Design a ROBO Infrastructure

In the previous post, we have explained and described business requirements and constraints in order to support design and implementation decisions suited for mission-critical applications, considering also how risk can affect design decisions.

Now we will match the following technology aspects to satisfy design requirements:

Availability
Manageability
Performance and scaling
Recoverability
Security
Risk and budget management

All those aspects must be matched to each layer of the technology stack including:

Workload and applications
Virtualization
Compute and host
Storage
Networking

Availability aspects

This is probably the most important aspect to consider for a ROBO scenario because can have a direct impact on the business.
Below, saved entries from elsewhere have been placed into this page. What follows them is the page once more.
Definition dashboard (db : DB) (ctx : context) : DB * response :=
  login_required db ctx (λ _,
    (db, Render (DashboardPage
                   (size (book_table db)) (size (user_table db))
                   (size (filter (λ kr, returned_at kr.2 = None) (borrow_table db)))))).

(** ** Registration and login *)

Record register_form := mkRegisterForm {
  form_fullname : string;
  form_username : string;
  form_email : string;
  form_password : string;
  form_confirm_password : string
}.

(** [User.query.filter((User.username == username) | (User.email == email))
    .first()] is not [None]. *)
Definition user_exists (us : gmap Z User) (name mail : string) : Prop :=
  map_Exists (λ _ u, username u = name ∨ email u = mail) us.

(** [User.query.filter_by(username=username).first()] *)
Definition user_by_username (us : gmap Z User) (name : string) : option (Z * User) :=
  head (map_to_list (filter (λ ku, username ku.2 = name) us)).

Section Credentials.

(** [werkzeug.security]: the hash of a password under the random salt
    drawn for it, and the check of a password against a stored hash. *)
Variable generate_password_hash : string → string → string.
Variable check_password_hash : string → string → bool.

(** The [unique=True] indexes on [username] and [email] refuse exactly the
    rows the explicit test has already turned away, so the commit of a new
    user goes through. *)
Definition register (db : DB) (ctx : context) (form : register_form)
    (salt : string) : DB * response :=
  match current_user db ctx with
  | Some _ => (db, Redirect "dashboard" None)
  | None =>
      match method ctx with
      | POST =>
          if bool_decide (form_password form ≠ form_confirm_password form) then
            (db, Redirect "register" (Some (danger, "Passwords do not match.")))
          else if bool_decide (user_exists (user_table db)
                                 (form_username form) (form_email form)) then
            (db, Redirect "register"
                   (Some (danger, "Username or email already exists.")))
          else
            let user := mkUser (form_fullname form) (form_username form)
                               (form_email form)
                               (generate_password_hash salt (form_password form))
                               (now ctx) in
            (mkDB (<[next_id (user_table db) := user]> (user_table db))
                  (book_table db) (borrow_table db),
             Redirect "login"
               (Some (success, "Registration successful. Please login.")))
      | GET => (db, Render RegisterPage)
      end
  end.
Of course, it must be balanced with the budget constraints.

Availability of a system or a service is typically measured as a factor of its reliability or just in a number or nice of its availability level.
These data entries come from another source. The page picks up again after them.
(** X5. Whatever the store answers, a request never changes the tenants,
    the tool catalog or the policies, never removes or rewrites a usage
    event, appends at most one, all events it appends being of the
    requesting tenant, and never removes an aggregate row. *)
Theorem request_only_appends
    (f : Faults) (e : Date.Env) (st : Store) (input : CheckAndRouteInput.t) :
  let st' := snd (checkAndRoute f e st input) in
  tenants st' = tenants st /\ tools st' = tools st /\ policies st' = policies st /\
  (exists new,
     usage_events st' = (usage_events st ++ new)%list /\
     (List.length new <= 1)%nat /\
     forall ev, In ev new ->
       UsageEvent.tenant_id ev = JS.trim (CheckAndRouteInput.tenant_id input)) /\
  (List.length (usage_aggregates st) <= List.length (usage_aggregates st'))%nat.
Proof.
  intros st'. unfold st'.
  destruct (checkAndRoute_store_any f e st input) as [E | (ev & r & R & E & TE)];
    rewrite E.
  - repeat split; auto. exists []. rewrite app_nil_r.
    repeat split; auto. intros ev [].
  - destruct (recordUsage_frame f e st ev r R) as (A & B & C & D & L).
    repeat split; auto.
    destruct D as [D|D]; rewrite D.
    + exists []. rewrite app_nil_r. repeat split; auto. intros x [].
    + exists [ev]. repeat split; auto. intros x [<-|[]]. exact TE.
Qed.

(** ** Requests of unknown tenants *)

Lemma filter_none {A : Type} (P : A -> bool) (l : list A) :
  (forall x, In x l -> P x = false) -> filter P l = [].
Proof.
  induction l as [|x l IH]; intros H; [reflexivity|].
  cbn [filter]. rewrite (H x (or_introl eq_refl)).
  apply IH. intros y Hy. apply H. right. exact Hy.
Qed.

Lemma isToolAllowedForPlan_unknown_tenant (f : Faults) (st : Store) (T X : string) :
  (forall t, In t (tenants st) -> Tenant.id t <> T) ->
  PolicyEngine.isToolAllowedForPlan f st T X = Returned false \/
  PolicyEngine.isToolAllowedForPlan f st T X = Raised.
Proof.
  intros H. unfold PolicyEngine.isToolAllowedForPlan.
  rewrite (filter_none (fun t => String.eqb (Tenant.id t) T) (tenants st)).
  - unfold await. destruct (f AtPlanTenant); cbn [bind single data]; auto;
      destruct (f AtPlanTool); cbn [bind data]; auto.
  - intros t Ht. apply String.eqb_neq. apply H. exact Ht.
Qed.



(** ** Tenants do not see each other *)

Lemma filter_filter_imp {A : Type} (g h : A -> bool) (l : list A) :
  (forall x, g x = true -> h x = true) ->
  filter g (filter h l) = filter g l.
Proof.
  intros H. induction l as [|x l IH]; [reflexivity|].
  cbn [filter]. destruct (h x) eqn:Hh.
  - cbn [filter]. rewrite IH. reflexivity.
  - destruct (g x) eqn:Hg; [|exact IH].
    rewrite (H x Hg) in Hh. discriminate Hh.
Qed.

Lemma existsb_filter_imp {A : Type} (g h : A -> bool) (l : list A) :
  (forall x, g x = true -> h x = true) ->
  existsb g (filter h l) = existsb g l.
Proof.
  intros H. induction l as [|x l IH]; [reflexivity|].
  cbn [filter existsb]. destruct (h x) eqn:Hh.
  - cbn [existsb]. rewrite IH. reflexivity.
  - destruct (g x) eqn:Hg; [|exact IH].
    rewrite (H x Hg) in Hh. discriminate Hh.
Qed.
Also, if a remote office may be small compared to an enterprise or corporate office, the business requirement on the availability could be high, depending on the workload type and the business requirements (that can define some workload as business critical).

In ROBO scenario a reasonable availability level could be between 99% and 99,99%, but there are some workloads that may require the higher level (or other that are not critical at all).

Note that there are different categories of availability

High availability: the service or application is available during specified operating hours with no unplanned outages. Usually, ROBO falls in this one.
Continuous operations: the service or application is available 24 hours a day, 7 days a week, with no scheduled outages.
Continuous availability: the service or application is available 24 hours a day, 7 days a week, with no planned or unplanned outages.

Workload

As written business requirements and type of application or service drive the availability decision. Depending by the business impact of the workload you may need the high level of availability.

But how you can increase the availability level of a service or application?

Are the applications designed to fail and be high available? In this case, the low technology layers may be not so relevant because they can just fail and the application will handle it. Of course, this does not mean that you need creepy systems and infrastructure, but with standard solutions with reasonable reliability, you can be fine.

Applications build with high availability concepts (at the application level) are, for examples, DNS services, Active Directory Domain Controllers, Exchange DAG or SQL Always-On clusters. In all those cases one system can fail, but the service is not affected because another node will provide it. Although solutions like Exchange DAG or SQL Always-On rely internally on cluster services, usually applications designed with high availability solutions use systems loosely coupled without shared components (except of course the network, but it can be a routed or geographical network).

Another example of a service that can handle local failures is the Microsoft DFS for network shares: if a primary link fails (because the server with the share fails), clients can point to a secondary share.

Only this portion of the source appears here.